- **TASK MATERIAL**

(** The page of a fragment that can be listed. *)
Lemma page_served offset x : answering -> served x -> exists p x' es,
  readdir_page inodes client snapid max_entries max_bytes offset (re_realm env) x = Ok (Some p, x', es) /\ served x' /\
  visible client snapid (rd_dir x') = visible client snapid (rd_dir x) /\
  exists later, filter (after offset) (entries_of x) = pg_entries p ++ later /\ (pg_end p = true -> later = []) /\ (pg_end p = false -> pg_entries p <> []).
Proof.
  intros Ha Hx. pose proof Hx as [_ Pl Hc Hs Hp _ _ Hf _]. pose proof (page_next inodes client snapid max_entries max_bytes offset (re_realm env) x) as Hn.
  revert Hn. unfold readdir_page. destruct (Z.ltb_spec (rd_purged_thru x) (rl_last_destroyed (re_realm env))); [lia|]. cbn [negb orb]. rewrite check_true by done.
  set (max := if max_entries =? 0 then get_num_any (rd_dir x) else max_entries).
  destruct (loop_total inodes client snapid (bytes_available max_bytes (re_realm env)) offset None ltac:(done) max (item_keys (rd_dir x)) (mk_rd (rd_dir x) 0 0 [] []))
    as [[e s] E]; [done|apply ordered_nodup|done|intros k Hk; cbn; by apply elem_of_ordered_keys in Hk|].
  rewrite E. cbn [mbind res_bind]. intros Hn. destruct e as [e|]; (destruct (Hn _ _ _ Pl Hs eq_refl) as (Ev & Pl' & Hn')).
  2: { destruct Hn' as (k & dn & _ & Ht). unfold to_open in Ht. destruct (client_linkage client dn) as [| |i ? [?|]]; try done. by rewrite (an_cached Ha i) in Ht. }
  destruct Hn' as (later & El & Hend & _ & _ & Hne). eexists _, _, _. split; [done|]. cbn [rd_dir] in *. split; [|split; [done|]].
  { apply served_frame; [done|by apply loop_framed in E|done|done]. }
  exists later. split; [done|]. split; [done|]. intros He. apply Hne; [done| |].
  - pose proof (an_max Ha). destruct (Z.eq_dec max_entries 0) as [->|]; [right; split; [done|]|left; lia]. unfold counts_agree in Hc. apply Z.eqb_eq in Hc. rewrite Hc.
    destruct (size (df_items (rd_dir x))) eqn:Es; [|lia]. by pose proof (empty_ends _ _ _ _ _ _ Es E) as [= ->].
  - intros y Hy. apply list_elem_of_filter in Hy as [_ Hy]. apply list_elem_of_fmap in Hy as ([k e'] & -> & Hy). by apply (Hf k), elem_of_ordered.
Qed.

(** ** The order of what is visible *)

Lemma entries_sorted x : served x -> StronglySorted (fun a b : entry => strcmp (fst a) (fst b) = Lt) (entries_of x).
Proof.
  intros Hx. unfold entries_of. set (m := visible client snapid (rd_dir x)).
  assert (forall p, p ∈ ordered m -> m !! fst p = Some (snd p)) as Hl by (intros [k e] Hin; by apply elem_of_ordered).
  pose proof (ordered_sorted m) as Hs. pose proof (ordered_nodup m) as Hn. revert Hl Hs Hn. generalize (ordered m). intros l.
  induction l as [|[k e] l IH]; intros Hl Hs Hn; [constructor|]. cbn in *. inversion Hs as [|? ? Hs' Hf]; subst. apply NoDup_cons in Hn as [Hk Hn].
  constructor; [apply IH; [intros; apply Hl; by right|done|done]|]. apply Forall_forall. intros e' Hin. apply list_elem_of_fmap in Hin as ([k' e2] & -> & Hin). cbn.
  pose proof (Hl (k, e) (list_elem_of_here _ _)) as E1. pose proof (Hl (k', e2) (list_elem_of_further _ _ _ Hin)) as E2. cbn in E1, E2.
  destruct (se_keys x Hx k e E1) as [-> _], (se_keys x Hx k' e2 E2) as [-> _].
  pose proof (proj1 (Forall_forall _ _) Hf _ Hin) as Hb. unfold bind_le, k_leb, dentry_key_order, dentry_key_ltb in Hb. cbn in Hb. apply negb_true_iff in Hb.
  rewrite (strcmp_antisym (dk_name k) (dk_name k')) in *. destruct (strcmp (dk_name k) (dk_name k')) eqn:Ec; try done.
  apply strcmp_eq in Ec. rewrite (se_one x Hx k k' e e2 E1 E2 Ec) in Hk. by apply (list_elem_of_fmap_2 fst) in Hin.
Qed.

Lemma entries_named x e : served x -> e ∈ entries_of x -> fst e <> [].
Proof. intros Hx Hin. apply list_elem_of_fmap in Hin as ([k e'] & -> & Hin). by eapply (se_keys x Hx k), elem_of_ordered. Qed.

Lemma entries_length x : length (entries_of x) = size (visible client snapid (rd_dir x)).
Proof. unfold entries_of. rewrite length_fmap, ordered_perm. apply length_map_to_list. Qed.

(** ** The server as the client sees it *)

Record server := mk_server { sv_frag : F -> rdir; sv_served : forall f, served (sv_frag f) }.

Definition put_frag (w : server) (f : F) (x : rdir) (Hx : served x) : server :=
  mk_server (fun g => if decide (g = f) then x else sv_frag w g)
    (fun g => match decide (g = f) as c return served (if c then x else sv_frag w g) with left _ => Hx | right _ => sv_served w g end).

(** What becomes of the result of the handler: a reply reaches the client with the fragment it leaves,
    an error as its code.  Results that wait for the server do not come up in what follows. *)
Definition answer (w : server) (f : F) (r : res (rd_result F * rdir * list rd_effect)) : (forall o, r = Ok o -> served (snd (fst o))) -> server * (Z + reply F) :=
  match r with
  | Ok (RdReply fg p, x, es) => fun Hr => (put_frag w f x (Hr _ eq_refl), inr (mk_reply fg (pg_entries p) (pg_end p)))
  | Ok (RdError e, _, _) => fun _ => (w, inl e)
  | _ => fun _ => (w, inl (- EAGAIN))
  end.

Definition request (f : F) (off : cstring) : readdir_req F := mk_rreq client snapid f off max_entries max_bytes.

Lemma handler_answers f off x : answering -> served x -> exists p x' es,
  handle_client_readdir inodes (request f off) env x = Ok (RdReply (re_leaf env f) p, x', es) /\ served x' /\
  visible client snapid (rd_dir x') = visible client snapid (rd_dir x) /\
  exists later, filter (after (if decide (re_leaf env f = f) then off else [])) (entries_of x) = pg_entries p ++ later /\
    (pg_end p = true -> later = []) /\ (pg_end p = false -> pg_entries p <> []).
Proof.
  intros Ha Hx. unfold handle_client_readdir. rewrite (an_diri Ha), (an_locks Ha). cbn [negb rq_frag rq_offset request].
  assert (forall g o, exists p x' es, readdir_frag inodes (request f off) env g o x = Ok (RdReply g p, x', es) /\ served x' /\
    visible client snapid (rd_dir x') = visible client snapid (rd_dir x) /\
    exists later, filter (after o) (entries_of x) = pg_entries p ++ later /\ (pg_end p = true -> later = []) /\ (pg_end p = false -> pg_entries p <> [])) as Hf.
  { intros g o. destruct (page_served o x Ha Hx) as (p & x' & es & E & Hx' & Hp). exists p, x', es. split; [|done].
    unfold readdir_frag. rewrite (an_open Ha g). cbn [mbind res_bind]. rewrite (se_complete x Hx). cbn [negb rq_client rq_snapid rq_max_entries rq_max_bytes request].
    by rewrite E. }
  destruct (decide (re_leaf env f = f)) as [El|Nl]; [|apply Hf]. rewrite El. apply Hf.
Qed.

- **TASK**
Your answer should be the line with "Definition put_frag (w" and all lines after it in the listing above, repeated exactly. No other lines belong.

- **RESULT OF THE TASK**
Definition put_frag (w : server) (f : F) (x : rdir) (Hx : served x) : server :=
  mk_server (fun g => if decide (g = f) then x else sv_frag w g)
    (fun g => match decide (g = f) as c return served (if c then x else sv_frag w g) with left _ => Hx | right _ => sv_served w g end).

(** What becomes of the result of the handler: a reply reaches the client with the fragment it leaves,
    an error as its code.  Results that wait for the server do not come up in what follows. *)
Definition answer (w : server) (f : F) (r : res (rd_result F * rdir * list rd_effect)) : (forall o, r = Ok o -> served (snd (fst o))) -> server * (Z + reply F) :=
  match r with
  | Ok (RdReply fg p, x, es) => fun Hr => (put_frag w f x (Hr _ eq_refl), inr (mk_reply fg (pg_entries p) (pg_end p)))
  | Ok (RdError e, _, _) => fun _ => (w, inl e)
  | _ => fun _ => (w, inl (- EAGAIN))
  end.

Definition request (f : F) (off : cstring) : readdir_req F := mk_rreq client snapid f off max_entries max_bytes.

Lemma handler_answers f off x : answering -> served x -> exists p x' es,
  handle_client_readdir inodes (request f off) env x = Ok (RdReply (re_leaf env f) p, x', es) /\ served x' /\
  visible client snapid (rd_dir x') = visible client snapid (rd_dir x) /\
  exists later, filter (after (if decide (re_leaf env f = f) then off else [])) (entries_of x) = pg_entries p ++ later /\
    (pg_end p = true -> later = []) /\ (pg_end p = false -> pg_entries p <> []).
Proof.
  intros Ha Hx. unfold handle_client_readdir. rewrite (an_diri Ha), (an_locks Ha). cbn [negb rq_frag rq_offset request].
  assert (forall g o, exists p x' es, readdir_frag inodes (request f off) env g o x = Ok (RdReply g p, x', es) /\ served x' /\
    visible client snapid (rd_dir x') = visible client snapid (rd_dir x) /\
    exists later, filter (after o) (entries_of x) = pg_entries p ++ later /\ (pg_end p = true -> later = []) /\ (pg_end p = false -> pg_entries p <> [])) as Hf.
  { intros g o. destruct (page_served o x Ha Hx) as (p & x' & es & E & Hx' & Hp). exists p, x', es. split; [|done].
    unfold readdir_frag. rewrite (an_open Ha g). cbn [mbind res_bind]. rewrite (se_complete x Hx). cbn [negb rq_client rq_snapid rq_max_entries rq_max_bytes request].
    by rewrite E. }
  destruct (decide (re_leaf env f = f)) as [El|Nl]; [|apply Hf]. rewrite El. apply Hf.
Qed.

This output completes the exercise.